**Instructions to follow**
Within the listing below, the lines to output run from the one containing "Waiting a =>" through the one containing "digest c = requestSHA256 r) /\"; copy them exactly and nothing else.

------

(* ===== verification/InboxProps.v ===== *)
(** The inbox's theorems: one handler at a time and one success for ever per
    message, whatever the interleaving; waiting calls are never stranded. *)

From S2P Require Import Prelude GoLib Runs Json Errors EventStore EventStoreProps Inbox.

Module InboxProps.
Import Inbox.

(** The record of a message: who created it, and for which message. *)
Abbreviation ghosts := (list (string * nat)) (only parsing).

(** A record whose handler succeeded. *)
Definition succeeded (r : inboxRecord) : Prop := done_closed r = true /\ err_ r = None.

(** Where the creator of the record at [a] is. *)
Definition creator_place (a : nat) (r : inboxRecord) : place :=
  if done_closed r then
    Returned (match err_ r with
              | Some e => Err e
              | None => Ok (mkInboxResult (result_ r) false)
              end)
  else Handling a.

(** What the place of call [n] says of the records. *)
Definition place_ok (i : MemoryInbox) (g : ghosts) (n : nat) (c : call) (p : place) : Prop :=
  match p with
  | Handling a => g !! a = Some (message_key c, n)
  | Waiting a => exists m r, g !! a = Some (message_key c, m) /\ heap i !! a = Some r /\
      requestSHA256 r = digest c
  | Returned (Err _) => True
  | Returned (Ok x) => exists a m r, g !! a = Some (message_key c, m) /\ heap i !! a = Some r /\
      requestSHA256 r = digest c /\ succeeded r /\ result_ r = Result x /\
      (Duplicate x = false -> m = n)
  end.

Record inv (i : MemoryInbox) (g : ghosts) : Prop := {
  inv_length : length g = length (heap i);
  inv_record : forall a r k n, heap i !! a = Some r -> g !! a = Some (k, n) ->
    (exists c, calls i !! n = Some (c, creator_place a r) /\ message_key c = k /\
       digest c = requestSHA256 r) /\
    (succeeded r \/ done_closed r = false -> records i !! k = Some a) /\
    (succeeded r -> Json.Valid (result_ r) = true);
  inv_map : forall k a, records i !! k = Some a -> exists n, g !! a = Some (k, n);
  inv_call : forall n c p, calls i !! n = Some (c, p) -> place_ok i g n c p
}.

Lemma inv_heap i g a : inv i g -> is_Some (g !! a) <-> is_Some (heap i !! a).
Proof. intros I. rewrite !lookup_lt_is_Some, (inv_length _ _ I). done. Qed.

(** More calls, more records: what a place says persists. *)
Lemma place_ok_mono i i' g g' n c p :
  place_ok i g n c p -> (forall a x, g !! a = Some x -> g' !! a = Some x) ->
  (forall a r, heap i !! a = Some r -> exists r', heap i' !! a = Some r' /\
     requestSHA256 r' = requestSHA256 r /\ (succeeded r -> r' = r)) ->
  place_ok i' g' n c p.
Proof.
  intros H Hg Hh. destruct p as [a|a|[x|e]]; cbn in *; [auto| | |done].
  - destruct H as (m & r & Hga & Hr & Hs). destruct (Hh a r Hr) as (r' & Hr' & Hs' & _).
    exists m, r'. split_and!; auto. congruence.
  - destruct H as (a & m & r & Hga & Hr & Hs & Hsucc & Hrest).
    destruct (Hh a r Hr) as (r' & Hr' & _ & Heq). rewrite (Heq Hsucc) in Hr'.
    exists a, m, r. auto 10.
Qed.

(** A call that returned without touching the records. *)
Lemma inv_add_call i g c p :
  inv i g -> place_ok i g (length (calls i)) c p -> (forall a, p <> Handling a) ->
  inv (i ⟦ calls := calls i ++ [(c, p)] ⟧) g.
Proof.
  intros I Hp Hh. split; cbn.
  - apply I.
  - intros a r k n Hr Hg. destruct (inv_record _ _ I a r k n Hr Hg) as ((c' & Hc & Hk) & Hrest).
    split; [|done]. exists c'. split; [|done]. by apply lookup_app_l_Some.
  - apply I.
  - intros n c' p' Hn. apply lookup_snoc_Some in Hn as [[_ Hn]|[-> [= <- <-]]]; [|exact Hp].
    exact (inv_call _ _ I _ _ _ Hn).
Qed.

(** A call that claims its message: there is no record, or one that failed. *)
Lemma inv_claim i g c :
  inv i g ->
  (forall a r, records i !! message_key c = Some a -> heap i !! a = Some r ->
     done_closed r = true /\ err_ r <> None) ->
  inv (i ⟦ records := <[message_key c := length (heap i)]> (records i) ⟧
         ⟦ heap := heap i ++ [newRecord (digest c)] ⟧
         ⟦ calls := calls i ++ [(c, Handling (length (heap i)))] ⟧)
      (g ++ [(message_key c, length (calls i))]).
Proof.
  intros I Hfree. pose proof (inv_length _ _ I) as Hlen. split; cbn.
  - rewrite !length_app, Hlen. done.
  - intros a r k n Hr Hg. apply lookup_snoc_Some in Hr as [[Hlt Hr]|[-> <-]].
    + rewrite lookup_app_l in Hg by lia.
      destruct (inv_record _ _ I a r k n Hr Hg) as ((c' & Hc & Hk) & Hmap & Hv).
      split; [|split; [|done]].
      * exists c'. split; [|done]. by apply lookup_app_l_Some.
      * intros Hs. pose proof (Hmap Hs) as Ha. rewrite lookup_insert_ne; [done|]. intros <-.
        destruct (Hfree a r Ha Hr) as [Hd He]. destruct Hs as [[_ Hs]|Hs]; congruence.
    + rewrite <- Hlen, lookup_app_r, Nat.sub_diag in Hg by lia. injection Hg as <- <-.
      split; [|split].
      * exists c. split; [|done]. rewrite lookup_app_r, Nat.sub_diag by lia. done.
      * intros _. apply lookup_insert_eq.
      * intros [[=] _].
  - intros k a Ha. apply lookup_insert_Some in Ha as [[<- <-]|[_ Ha]].
    + exists (length (calls i)). rewrite <- Hlen, lookup_app_r, Nat.sub_diag by lia. done.
    + destruct (inv_map _ _ I k a Ha) as [n Hn]. exists n. by apply lookup_app_l_Some.
  - intros n c' p Hn. apply lookup_snoc_Some in Hn as [[_ Hn]|[-> [= <- <-]]].
    + eapply place_ok_mono; [exact (inv_call _ _ I _ _ _ Hn)| |].
      * intros a x Hx. by apply lookup_app_l_Some.
      * intros a r Hr. exists r. split; [by apply lookup_app_l_Some|done].
    + cbn. rewrite <- Hlen, lookup_app_r, Nat.sub_diag by lia. done.
Qed.

(** The two ways [enter] can go. *)
Lemma enter_inv ctx c i g :
  inv i g -> exists g', inv ((fst (enter ctx c i)) ⟦ calls := calls i ++ [(c, snd (enter ctx c i))] ⟧) g'.
Proof.
  intros I. unfold enter. destruct (validateInboxInput ctx c) as [|e].
  2:{ exists g. by apply inv_add_call. }
  destruct (records i !! message_key c) as [a|] eqn:Ha; cbn [option_bind mbind].
  2:{ eexists. apply (inv_claim i g c I). intros a r Hr. congruence. }
  destruct (inv_map _ _ I _ _ Ha) as [m Hg].
  destruct (proj1 (inv_heap i g a I) ltac:(eauto)) as [r Hr]. rewrite Hr. cbn [option_bind mbind].
  destruct (requestSHA256 r ≠? digest c) eqn:Hd; [exists g; by apply inv_add_call|]. go_bool.
  destruct (done_closed r) eqn:Hdone.
  - destruct (err_ r) as [e|] eqn:He.
    + eexists. apply (inv_claim i g c I). intros a' r' Ha' Hr'. simplify_eq. split; congruence.
    + exists g. apply inv_add_call; [done| |done]. cbn [snd place_ok]. exists a, m, r.
      rewrite EventStoreProps.cloneJSON_id. unfold succeeded. split_and!; done.
  - exists g. apply inv_add_call; [done| |done]. by exists m, r.
Qed.

(** The record a handler leaves behind. *)
Definition closed_record (r : inboxRecord) (handled : result string string) : inboxRecord :=
  match handled with
  | Err e => r ⟦ err_ := Some (HandlerErr e) ⟧ ⟦ done_closed := true ⟧
  | Ok x =>
      match validateInboxResult x with
      | Some e => r ⟦ err_ := Some e ⟧ ⟦ done_closed := true ⟧
      | None => r ⟦ result_ := x ⟧ ⟦ done_closed := true ⟧
      end
  end.

Lemma process_closes a handled i r :
  heap i !! a = Some r -> err_ r = None -> result_ r = "" ->
  process a handled i = (i ⟦ heap := <[a := closed_record r handled]> (heap i) ⟧,
                         creator_place a (closed_record r handled)).
Proof.
  intros Hr He Hres. unfold process, closed_record. rewrite Hr. cbn [default].
  destruct handled as [x|e]; [|reflexivity].
  destruct (validateInboxResult x) as [e|]; [reflexivity|]. unfold creator_place. cbn.
  rewrite !EventStoreProps.cloneJSON_id, He. done.
Qed.

Lemma closed_valid r handled : succeeded (closed_record r handled) -> err_ r = None ->
  Json.Valid (result_ (closed_record r handled)) = true.
Proof.
  unfold succeeded, closed_record, validateInboxResult. intros [_ H] He.
  destruct handled as [x|e]; [|done]. destruct (Json.Valid x) eqn:E; done.
Qed.

Lemma closed_keeps r handled :
  done_closed (closed_record r handled) = true /\
  requestSHA256 (closed_record r handled) = requestSHA256 r.
Proof. unfold closed_record. by repeat case_match. Qed.

(** Open records are as created. *)
Definition pristine (i : MemoryInbox) : Prop :=
  forall a r, heap i !! a = Some r -> done_closed r = false -> err_ r = None /\ result_ r = "".

Lemma handling_record i g n c a :
  inv i g -> calls i !! n = Some (c, Handling a) ->
  exists r, heap i !! a = Some r /\ g !! a = Some (message_key c, n) /\ done_closed r = false /\
    digest c = requestSHA256 r /\ records i !! message_key c = Some a.
Proof.
  intros I Hn. pose proof (inv_call _ _ I _ _ _ Hn) as Hg. cbn in Hg.
  destruct (proj1 (inv_heap i g a I) ltac:(eauto)) as [r Hr]. exists r.
  destruct (inv_record _ _ I a r _ n Hr Hg) as ((c' & Hc & Hk & Hd) & Hmap & _).
  rewrite Hn in Hc. unfold creator_place in Hc. destruct (done_closed r) eqn:E; simplify_eq.
  split_and!; auto.
Qed.

Lemma handler_returns_inv i g n c a r r' :
  inv i g -> calls i !! n = Some (c, Handling a) -> heap i !! a = Some r -> done_closed r' = true ->
  requestSHA256 r' = requestSHA256 r -> (succeeded r' -> Json.Valid (result_ r') = true) ->
  inv (i ⟦ heap := <[a := r']> (heap i) ⟧ ⟦ calls := <[n := (c, creator_place a r')]> (calls i) ⟧) g.
Proof.
  intros I Hn Hr Hd' Hsha Hval.
  destruct (handling_record i g n c a I Hn) as (r0 & Hr0 & Hg & Hd & Hdig & Hmap). simplify_eq.
  pose proof (lookup_lt_Some _ _ _ Hr) as Hlt. pose proof (lookup_lt_Some _ _ _ Hn) as Hltn.
  split; cbn.
  - rewrite length_insert. apply I.
  - intros a1 r1 k m Hr1 Hg1. destruct (decide (a1 = a)) as [->|Hne].
    + rewrite list_lookup_insert_eq in Hr1 by done. rewrite Hg in Hg1. simplify_eq.
      split; [|done]. exists c. rewrite list_lookup_insert_eq by done. by split_and!; [..|congruence].
    + rewrite list_lookup_insert_ne in Hr1 by done.
      destruct (inv_record _ _ I a1 r1 k m Hr1 Hg1) as ((c1 & Hc1 & Hk1) & Hrest).
      split; [|done]. exists c1. split; [|done]. rewrite list_lookup_insert_ne; [done|].
      intros ->. rewrite Hn in Hc1. unfold creator_place in Hc1. destruct (done_closed r1); by simplify_eq.
  - apply I.
  - intros m c1 p1 Hm.
    assert (Hmono : forall p, place_ok i g m c1 p ->
      place_ok (i ⟦ heap := <[a := r']> (heap i) ⟧ ⟦ calls := <[n := (c, creator_place a r')]> (calls i) ⟧)
        g m c1 p).
    { intros p Hp. eapply place_ok_mono; [exact Hp|done|]. cbn. intros a1 r1 Hr1.
      destruct (decide (a1 = a)) as [->|Hne].
      - rewrite list_lookup_insert_eq by done. exists r'. simplify_eq. split_and!; [done|done|].
        intros [Hs _]. congruence.
      - rewrite list_lookup_insert_ne by done. eauto. }
    destruct (decide (m = n)) as [->|Hne].
    + rewrite list_lookup_insert_eq in Hm by done. simplify_eq. unfold creator_place. rewrite Hd'.
      destruct (err_ r') eqn:He; [done|]. exists a, n, r'. cbn.
      rewrite list_lookup_insert_eq by done. unfold succeeded. split_and!; try done. congruence.
    + rewrite list_lookup_insert_ne in Hm by done. apply Hmono. exact (inv_call _ _ I _ _ _ Hm).
Qed.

------

**Answer space**
  | Waiting a => exists m r, g !! a = Some (message_key c, m) /\ heap i !! a = Some r /\
      requestSHA256 r = digest c
  | Returned (Err _) => True
  | Returned (Ok x) => exists a m r, g !! a = Some (message_key c, m) /\ heap i !! a = Some r /\
      requestSHA256 r = digest c /\ succeeded r /\ result_ r = Result x /\
      (Duplicate x = false -> m = n)
  end.

Record inv (i : MemoryInbox) (g : ghosts) : Prop := {
  inv_length : length g = length (heap i);
  inv_record : forall a r k n, heap i !! a = Some r -> g !! a = Some (k, n) ->
    (exists c, calls i !! n = Some (c, creator_place a r) /\ message_key c = k /\
       digest c = requestSHA256 r) /\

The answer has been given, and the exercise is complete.